Documentation from the investigation, released by the National Highway Traffic Safety Administration on Wednesday, says the feature, known as “Passenger Play,” has been available to drivers since December 2020. The games appear on a touchscreen on the board. on board and are intended for passengers. But nothing prevents drivers from playing while the car is in motion, according to documentation associated with the investigation.

Prior to December 2020, the game was only activated when the vehicle was parked, according to the NHTSA investigation document. Even if the game is played by a passenger and not by the driver, it “can distract the driver and increase the risk of an accident,” according to the NHTSA.

Tesla has pushed the boundaries by providing driver assistance features that allow its cars to slow down, speed up and even change lanes without the active participation of the driver.

The company warns that drivers using such features, known as “autopilot” and “FSD,” for fully autonomous driving, should remain alert and keep their hands on the wheel. But Tesla has come under fire for making it easier for drivers to overlook attention, as well as for a number of crashes involving cars on autopilot.
NHTSA is currently investigating Tesla in at least 11 crashes involving cars using its autopilot or other autonomous driving features that collided with emergency vehicles in a previous crash. These 11 accidents were responsible for 17 injuries and one death, according to the agency.
US regulators highlight distracted driving as a major safety risk on US roads. NHTSA estimates that 3,142 people were killed in crashes involving distracted drivers in 2019.
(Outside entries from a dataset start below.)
(* ===== verification/ParseFacts.v ===== *)
(** * Facts about the parser

    Round trip of the canonical encoding, totality (the fuel always suffices)
    and well-formedness of every parsed value. *)

From Stdlib Require Import ZArith NArith Lia Ascii.
From S2P Require Import Prelude Utf8 Canonical Parse.

Definition mkp (s : string) (offset : nat) : Parser := {| p_rest := s; p_offset := offset |}.

(** ** Decimal text *)

Fixpoint all_digits (s : string) : bool :=
  match s with
  | EmptyString => true
  | String b s' => is_digit b && all_digits s'
  end.

(** What may follow an integer without being read into it. *)
Definition ends_number (s : string) : bool :=
  match s with
  | EmptyString => true
  | String b _ =>
      negb (is_digit b || Ascii.eqb b "." || Ascii.eqb b "e" || Ascii.eqb b "E")
  end.

Lemma is_digit_dec d : (d < 10)%N → is_digit (dec_char d) = true ∧ byte_val (dec_char d) = (48 + d)%N.
Proof.
  intros Hd. unfold is_digit, in_range, dec_char. rewrite byte_val_of by lia.
  split; [|done]. apply andb_true_iff. rewrite !N.leb_le. lia.
Qed.

Lemma digits_value_app s t a :
  digits_value (s +:+ t) a = match digits_value s a with Some b => digits_value t b | None => None end.
Proof. revert a; induction s as [|b s IH]; intros a; cbn; [done|]. by destruct (is_digit b). Qed.

(** The digits [to_string] writes: what they are and what they are worth. *)
Lemma dec_digits_spec fuel n acc :
  (n < 10 ^ N.of_nat fuel)%N → fuel ≠ 0 →
  ∃ b ds, dec_digits fuel n acc = String b ds +:+ acc ∧
    all_digits (String b ds) = true ∧
    digits_value (String b ds) 0 = Some (Z.of_N n) ∧
    (Ascii.eqb b "0" = true → n = 0%N ∧ ds = EmptyString).
Proof.
  revert n acc; induction fuel as [|fuel IH]; intros n acc Hn Hf; [done|].
  cbn [dec_digits]. destruct (N.ltb_spec n 10) as [Hlt|Hge].
  - rewrite N.mod_small by done. exists (dec_char n), EmptyString.
    destruct (is_digit_dec n Hlt) as [Hd Hv]. cbn. rewrite Hd, Hv.
    split; [done|]. split; [done|]. split; [f_equal; lia|].
    rewrite eqb_byte_val, Hv. intros H%N.eqb_eq. change (byte_val "0") with 48%N in H. split; [lia|done].
  - assert (n `mod` 10 < 10)%N as Hm by (apply N.mod_lt; lia).
    destruct fuel as [|fuel'].
    { cbn in Hn. lia. }
    destruct (IH (n / 10)%N (String (dec_char (n `mod` 10)) acc)) as (b & ds & Heq & Hd & Hv & Hz);
      [|done|].
    { apply N.Div0.div_lt_upper_bound.
      rewrite <-N.pow_succ_r', <-Nat2N.inj_succ. done. }
    destruct (is_digit_dec _ Hm) as [Hdc Hvc].
    exists b, (ds +:+ String (dec_char (n `mod` 10)) EmptyString). rewrite Heq.
    split; [cbn; by rewrite append_assoc|]. split; [|split].
    + revert Hd. clear -Hdc. cbn. rewrite !andb_true_iff. intros [-> H]. split; [done|].
      induction ds as [|c ds IH]; cbn in *; [by rewrite Hdc|].
      apply andb_true_iff in H as [-> H]. cbn. auto.
    + change (String b (ds +:+ String (dec_char (n `mod` 10)) EmptyString))
        with (String b ds +:+ String (dec_char (n `mod` 10)) EmptyString).
      rewrite digits_value_app, Hv. cbn [digits_value]. rewrite Hdc, Hvc. f_equal. lia.
    + intros H0%Hz. exfalso. lia.
Qed.

Lemma u64_to_string_spec n :
  ∃ b ds, u64_to_string n = String b ds ∧ all_digits (String b ds) = true ∧
    digits_value (String b ds) 0 = Some (Z.of_N n) ∧
    (Ascii.eqb b "0" = true → n = 0%N ∧ ds = EmptyString).
Proof.
  unfold u64_to_string.
  destruct (dec_digits_spec (S (N.to_nat (N.log2 n))) n EmptyString) as (b & ds & Heq & H); [|done|].
  - rewrite Nat2N.inj_succ, N2Nat.id. eapply N.lt_le_trans with (2 ^ N.succ (N.log2 n))%N.
    + destruct (N.eq_dec n 0%N) as [->|]; [done|]. apply N.log2_spec; lia.
    + apply N.pow_le_mono_l. lia.
  - exists b, ds. rewrite Heq, append_nil_r. done.
Qed.
(* ===== verification/Candidate.v ===== *)
(** * Candidate results ([pantheon-core/src/candidate.rs])

    A Run's proposed answer to its Task: a mapping from output slots to
    artifacts, normalized by slot name before it reaches identity. *)

From Stdlib Require Import ZArith Ascii.
From S2P Require Import Prelude Utf8 Canonical Parse ParseFacts Digest Goal Task Artifact.

Definition MAX_OUTPUT_SLOT_BYTES : nat := 128.

Record CandidateOutput : Type := { co_slot : string; co_artifact : Digest }.

Definition candidate_output_value (o : CandidateOutput) : Value :=
  object [("artifact", Str (to_display (co_artifact o))); ("slot", Str (co_slot o))].

Inductive CandidateError : Type :=
| DuplicateOutputSlot (slot : string)
| InvalidOutputSlot (slot reason : string)
| OutputKindMismatch (slot permitted submitted : string)
| UndeclaredOutputSlot (slot : string)
| MissingRequiredOutput (slot : string).

Record CandidateResult : Type := {
  cr_task_id : string;
  cr_run_id : string;
  cr_outputs : list CandidateOutput
}.

Definition check_slot (o : CandidateOutput) : Result unit CandidateError :=
  if is_empty (co_slot o) then Err (InvalidOutputSlot (co_slot o) "the slot name is empty")
  else if Nat.ltb MAX_OUTPUT_SLOT_BYTES (String.length (co_slot o))
  then Err (InvalidOutputSlot (co_slot o) "the slot name exceeds the bounded length")
  else Ok tt.

Definition slot_cmp : CandidateOutput → CandidateOutput → comparison :=
  key_cmp co_slot String.compare.

Definition repeated_slot (a b : CandidateOutput) : option string :=
  if String.eqb (co_slot a) (co_slot b) then Some (co_slot a) else None.

(** [CandidateResult::new]. *)
Definition candidate_new (task_id run_id : string) (outputs : list (string * Digest)) :
    Result CandidateResult CandidateError :=
  let normalized := map (fun o => {| co_slot := o.1; co_artifact := o.2 |}) outputs in
  do? for_each check_slot normalized in
  let normalized := sort_by slot_cmp normalized in
  match find_window repeated_slot normalized with
  | Some slot => Err (DuplicateOutputSlot slot)
  | None => Ok {| cr_task_id := task_id; cr_run_id := run_id; cr_outputs := normalized |}
  end.

Definition candidate_to_value (c : CandidateResult) : Value :=
  object [
    ("outputs", Array (map candidate_output_value (cr_outputs c)));
    ("run", Str (cr_run_id c));
    ("task", Str (cr_task_id c))].

Definition candidate_to_canonical_json (c : CandidateResult) : string :=
  to_canonical_bytes (candidate_to_value c).

Definition candidate_digest `{Sha256} (c : CandidateResult) : Digest :=
  digest_of (candidate_to_canonical_json c).

Definition declared (spec : TaskSpec) (name : string) : option TaskOutput :=
  find_first (fun o => String.eqb (output_name o) name) (task_outputs spec).

Definition check_required (c : CandidateResult) (required : TaskOutput) :
    Result unit CandidateError :=
  if negb (existsb (fun o => String.eqb (co_slot o) (output_name required)) (cr_outputs c))
  then Err (MissingRequiredOutput (output_name required)) else Ok tt.

Definition check_declared (spec : TaskSpec) (o : CandidateOutput) : Result unit CandidateError :=
  match declared spec (co_slot o) with
  | None => Err (UndeclaredOutputSlot (co_slot o))
  | Some _ => Ok tt
  end.

Definition validate_against_spec (c : CandidateResult) (spec : TaskSpec) :
    Result unit CandidateError :=
  do? for_each (check_required c) (List.filter output_required (task_outputs spec)) in
  for_each (check_declared spec) (cr_outputs c).

Definition kind_permitted (slot : TaskOutput) (artifact_kind : string) :
    Result unit CandidateError :=
  if String.eqb (output_kind slot) artifact_kind then Ok tt
  else Err (OutputKindMismatch (output_name slot) (output_kind slot) artifact_kind).

(** ** Construction *)

Lemma repeated_slot_None a b : repeated_slot a b = None ↔ co_slot a ≠ co_slot b.
Proof. unfold repeated_slot. destruct (String.eqb_spec (co_slot a) (co_slot b)); naive_solver. Qed.

Lemma check_slot_Ok o :
  check_slot o = Ok tt ↔
  co_slot o ≠ EmptyString ∧ String.length (co_slot o) ≤ MAX_OUTPUT_SLOT_BYTES.
Proof.
  unfold check_slot, is_empty. destruct (String.eqb_spec (co_slot o) EmptyString); [naive_solver|].
  destruct (Nat.ltb_spec MAX_OUTPUT_SLOT_BYTES (String.length (co_slot o))); naive_solver lia.
Qed.

Definition outputs_of (outputs : list (string * Digest)) : list CandidateOutput :=
  map (fun o => {| co_slot := o.1; co_artifact := o.2 |}) outputs.

Lemma elem_of_outputs_of outputs o :
  o ∈ outputs_of outputs ↔ (co_slot o, co_artifact o) ∈ outputs.
Proof.
  unfold outputs_of. rewrite !list_elem_of_In, in_map_iff. split.
  - intros ([s d] & <- & H). done.
  - intros H. eexists. split; [|exact H]. by destruct o.
Qed.

Lemma outputs_of_slots outputs : map co_slot (outputs_of outputs) = map fst outputs.
Proof. unfold outputs_of. by rewrite map_map. Qed.

(** Accepted exactly when every slot name is in bounds and no slot is repeated;
    the outputs are then the submitted ones in slot order. *)
Lemma candidate_new_Ok task run outputs c :
  candidate_new task run outputs = Ok c ↔
  (∀ s d, (s, d) ∈ outputs → s ≠ EmptyString ∧ String.length s ≤ MAX_OUTPUT_SLOT_BYTES) ∧
  NoDup (map fst outputs) ∧
  c = {| cr_task_id := task; cr_run_id := run; cr_outputs := sort_by slot_cmp (outputs_of outputs) |}.
Proof.
  unfold candidate_new. fold (outputs_of outputs). rewrite try_bind_Ok.
  rewrite <-outputs_of_slots,
    <-(sorted_window_nodup co_slot String.compare repeated_slot _ repeated_slot_None).
  fold slot_cmp. split.
  - intros ([] & Hs & H). rewrite for_each_Ok in Hs. destruct (find_window _ _); [done|].
    injection H as <-. split; [|done]. intros s d Hin.
    apply (check_slot_Ok {| co_slot := s; co_artifact := d |}), Hs. by apply elem_of_outputs_of.
  - intros (Hs & Hw & ->). exists tt. rewrite Hw. split; [|done]. apply for_each_Ok.
    intros o Ho. apply check_slot_Ok. eapply Hs. by apply elem_of_outputs_of.
Qed.

Lemma candidate_new_perm task run o1 o2 c :
  o1 ≡ₚ o2 → candidate_new task run o1 = Ok c → candidate_new task run o2 = Ok c.
Proof.
  rewrite !candidate_new_Ok. intros Hp (Hs & Hnd & ->). repeat split.
  - eapply Hs. by rewrite Hp.
  - eapply Hs. by rewrite Hp.
  - by rewrite <-(Permutation_map fst Hp).
  - f_equal. apply (sort_by_key_perm co_slot String.compare); [by rewrite outputs_of_slots|].
    by apply Permutation_map.
Qed.

(** ** Identity *)

Definition wf_candidate (c : CandidateResult) : bool :=
  utf8_valid (cr_task_id c) && utf8_valid (cr_run_id c)
  && forallb (fun o => utf8_valid (co_slot o) && wf_digest (co_artifact o)) (cr_outputs c).

Lemma candidate_to_value_wf c : wf_candidate c = true → wf_value (candidate_to_value c) = true.
Proof.
  unfold wf_candidate, candidate_to_value. intros H. split_andb. wf_parts.
  eapply forallb_True in H0; [|done]. split_andb. unfold candidate_output_value. wf_parts.
Qed.

Lemma candidate_to_value_inj c1 c2 :
  wf_candidate c1 = true → wf_candidate c2 = true →
  candidate_to_value c1 = candidate_to_value c2 → c1 = c2.
Proof.
  unfold wf_candidate, candidate_to_value. intros H1 H2 Heq. split_andb.
  field_eq Heq "outputs". field_eq Heq "run". field_eq Heq "task".
  assert (cr_outputs c1 = cr_outputs c2) as Ho.
  { revert H0 H3 E. clear. generalize (cr_outputs c1) (cr_outputs c2). intros l1 l2 W1 W2 E.
    assert (map candidate_output_value l1 = map candidate_output_value l2) as Hm by congruence.
    clear E. revert l2 W1 W2 Hm. induction l1 as [|x l1 IH]; intros [|y l2]; cbn [map]; try done.
    intros W1 W2 Hm. cbn [forallb] in *. split_andb.
    apply (f_equal head) in Hm as Hx; apply (f_equal tail) in Hm as Hr. cbn [head tail] in *.
    f_equal; [|by apply IH]. apply (inj Some) in Hx. unfold candidate_output_value in Hx.
    field_eq Hx "artifact". field_eq Hx "slot". apply to_display_inj in E; [|done..].
    destruct x, y; cbn in *. by subst. }
  destruct c1, c2; cbn in *. by subst.
Qed.

(** Equal candidate digests: the same document, or a collision. *)
Lemma candidate_identity `{Sha256} c1 c2 :
  wf_candidate c1 = true → wf_candidate c2 = true → candidate_digest c1 = candidate_digest c2 →
  c1 = c2 ∨ clash (to_canonical_bytes (candidate_to_value c1)) (to_canonical_bytes (candidate_to_value c2)).
Proof.
  intros H1 H2 Hd.
  destruct (value_digest_eq (candidate_to_value c1) (candidate_to_value c2)) as [E|?];
    [by apply candidate_to_value_wf..|exact Hd|left|by right].
  by apply candidate_to_value_inj.
Qed.

(** ** Validation against the specification *)

Lemma declared_spec spec name :
  is_Some (declared spec name) ↔ name ∈ map output_name (task_outputs spec).
Proof.
  unfold declared. rewrite list_elem_of_In, in_map_iff. setoid_rewrite <-list_elem_of_In. split.
  - intros [o Ho]. apply find_first_Some in Ho as [Hin Hn%String.eqb_eq]. eauto.
  - intros (o & <- & Hin). destruct (find_first _ _) eqn:E; [done|].
    rewrite find_first_None in E. specialize (E _ Hin). by rewrite String.eqb_refl in E.
Qed.

Lemma validate_against_spec_Ok c spec :
  validate_against_spec c spec = Ok tt ↔
  (∀ o, o ∈ task_outputs spec → output_required o = true →
     output_name o ∈ map co_slot (cr_outputs c)) ∧
  (∀ s, s ∈ map co_slot (cr_outputs c) → s ∈ map output_name (task_outputs spec)).
Proof.
  assert (∀ o, check_required c o = Ok tt ↔ output_name o ∈ map co_slot (cr_outputs c)) as Hreq.
  { intros o. unfold check_required.
    destruct (existsb (fun x => String.eqb (co_slot x) (output_name o)) (cr_outputs c)) eqn:E; cbn.
    - apply existsb_True in E as (x & Hx & Hn%String.eqb_eq). split; [|done]. intros _.
      rewrite <-Hn. apply list_elem_of_In, in_map. by apply list_elem_of_In.
    - rewrite existsb_False in E. split; [done|]. intros (x & Hn & Hx)%list_elem_of_In%in_map_iff.
      apply list_elem_of_In in Hx. specialize (E _ Hx). by rewrite Hn, String.eqb_refl in E. }
  assert (∀ o, check_declared spec o = Ok tt ↔ co_slot o ∈ map output_name (task_outputs spec)) as Hdec.
  { intros o. unfold check_declared. rewrite <-declared_spec, is_Some_alt.
    by destruct (declared spec (co_slot o)). }
  unfold validate_against_spec. rewrite try_bind_Ok. split.
  - intros ([] & H1 & H2). rewrite for_each_Ok in H1. rewrite for_each_Ok in H2. split.
    + intros o Ho Hr. apply Hreq, H1. apply list_elem_of_In, filter_In.
      by rewrite <-list_elem_of_In.
    + intros s (o & <- & Ho)%list_elem_of_In%in_map_iff. apply Hdec, H2. by apply list_elem_of_In.
  - intros [H1 H2]. exists tt. rewrite !for_each_Ok. split.
    + intros o Ho%list_elem_of_In%filter_In. apply Hreq. rewrite <-list_elem_of_In in Ho. naive_solver.
    + intros o Ho. apply Hdec, H2, list_elem_of_In, in_map. by apply list_elem_of_In.
Qed.

(** ** Claims *)

(** A candidate is accepted exactly when every slot name is in bounds and no slot is
    filled twice; it is then the Task, the Run and the submitted outputs in slot order, so
    the order of submission never reaches it. *)
Theorem candidate_normalized task run outputs c :
  candidate_new task run outputs = Ok c ↔
  (∀ s d, (s, d) ∈ outputs → s ≠ EmptyString ∧ String.length s ≤ MAX_OUTPUT_SLOT_BYTES) ∧ NoDup (map fst outputs) ∧
  cr_task_id c = task ∧ cr_run_id c = run ∧
  StronglySorted (strict slot_cmp) (cr_outputs c) ∧ cr_outputs c ≡ₚ outputs_of outputs.
Proof.
  rewrite candidate_new_Ok. split.
  - intros (Hs & Hnd & ->). split_and!; [done..| |apply (sort_by_perm slot_cmp)].
    apply (sorted_nodup_strict co_slot String.compare). by rewrite outputs_of_slots.
  - intros (Hs & Hnd & Ht & Hr & Hso & Hp). split_and!; [done..|]. destruct c as [t r os]. cbn in Ht, Hr, Hso, Hp. subst.
    f_equal. apply (strict_sorted_unique slot_cmp); [done| |by rewrite (sort_by_perm slot_cmp)].
    apply (sorted_nodup_strict co_slot String.compare). by rewrite outputs_of_slots.
Qed.

Definition sample_outputs : list (string * Digest) :=
  [("report", @digest_of prefix_hash "r"); ("changeset", @digest_of prefix_hash "c")].

Definition sample_candidate : CandidateResult := {|
  cr_task_id := "task-1"; cr_run_id := "run-1";
  cr_outputs := sort_by slot_cmp (outputs_of sample_outputs) |}.

Example sample_candidate_of_both :
  candidate_new "task-1" "run-1" sample_outputs = Ok sample_candidate ∧
  candidate_new "task-1" "run-1" (rev sample_outputs) = Ok sample_candidate.
Proof. split; vm_compute; reflexivity. Qed.

(** a candidate's digest identifies the exact Task, Run and output mapping,
    or their two canonical texts are a collision of SHA-256. *)
Theorem candidate_digest_identity `{Sha256} c1 c2 :
  wf_candidate c1 = true → wf_candidate c2 = true → candidate_digest c1 = candidate_digest c2 →
  c1 = c2 ∨ clash (to_canonical_bytes (candidate_to_value c1)) (to_canonical_bytes (candidate_to_value c2)).
Proof. apply candidate_identity. Qed.

Lemma candidate_digest_identity_witness :
  sample_candidate = sample_candidate ∨
  @clash prefix_hash (to_canonical_bytes (candidate_to_value sample_candidate))
    (to_canonical_bytes (candidate_to_value sample_candidate)).
Proof. apply (@candidate_digest_identity prefix_hash); vm_compute; reflexivity. Defined.

(** a submission matches its specification exactly when every required
    output is present and nothing undeclared is named. *)
Theorem candidate_matches_spec c spec :
  validate_against_spec c spec = Ok tt ↔
  (∀ o, o ∈ task_outputs spec → output_required o = true →
     output_name o ∈ map co_slot (cr_outputs c)) ∧
  (∀ s, s ∈ map co_slot (cr_outputs c) → s ∈ map output_name (task_outputs spec)).
Proof. apply validate_against_spec_Ok. Qed.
The Passenger Play investigation began following a complaint filed in November by an unidentified Tesla owner. The complaint says the feature makes it possible to play video games and browse the web while the car is being driven.

Video games are said to be limited to passengers. Web browsing is accessible to anyone at any time,” the complaint said. “Why is a manufacturer allowed to create a fundamentally distracting live video that takes up 2/3 of the screen that the driver relies on for all vehicle information?” The NHTSA must ban all live video in the front seat and all live interactive web browsing while the car is in motion. To create a dangerous distraction for the driver is reckless negligence.

You’re here (TSLA), who rarely responds to questions from the media, did not respond to a request for comment on the probe or the video game feature.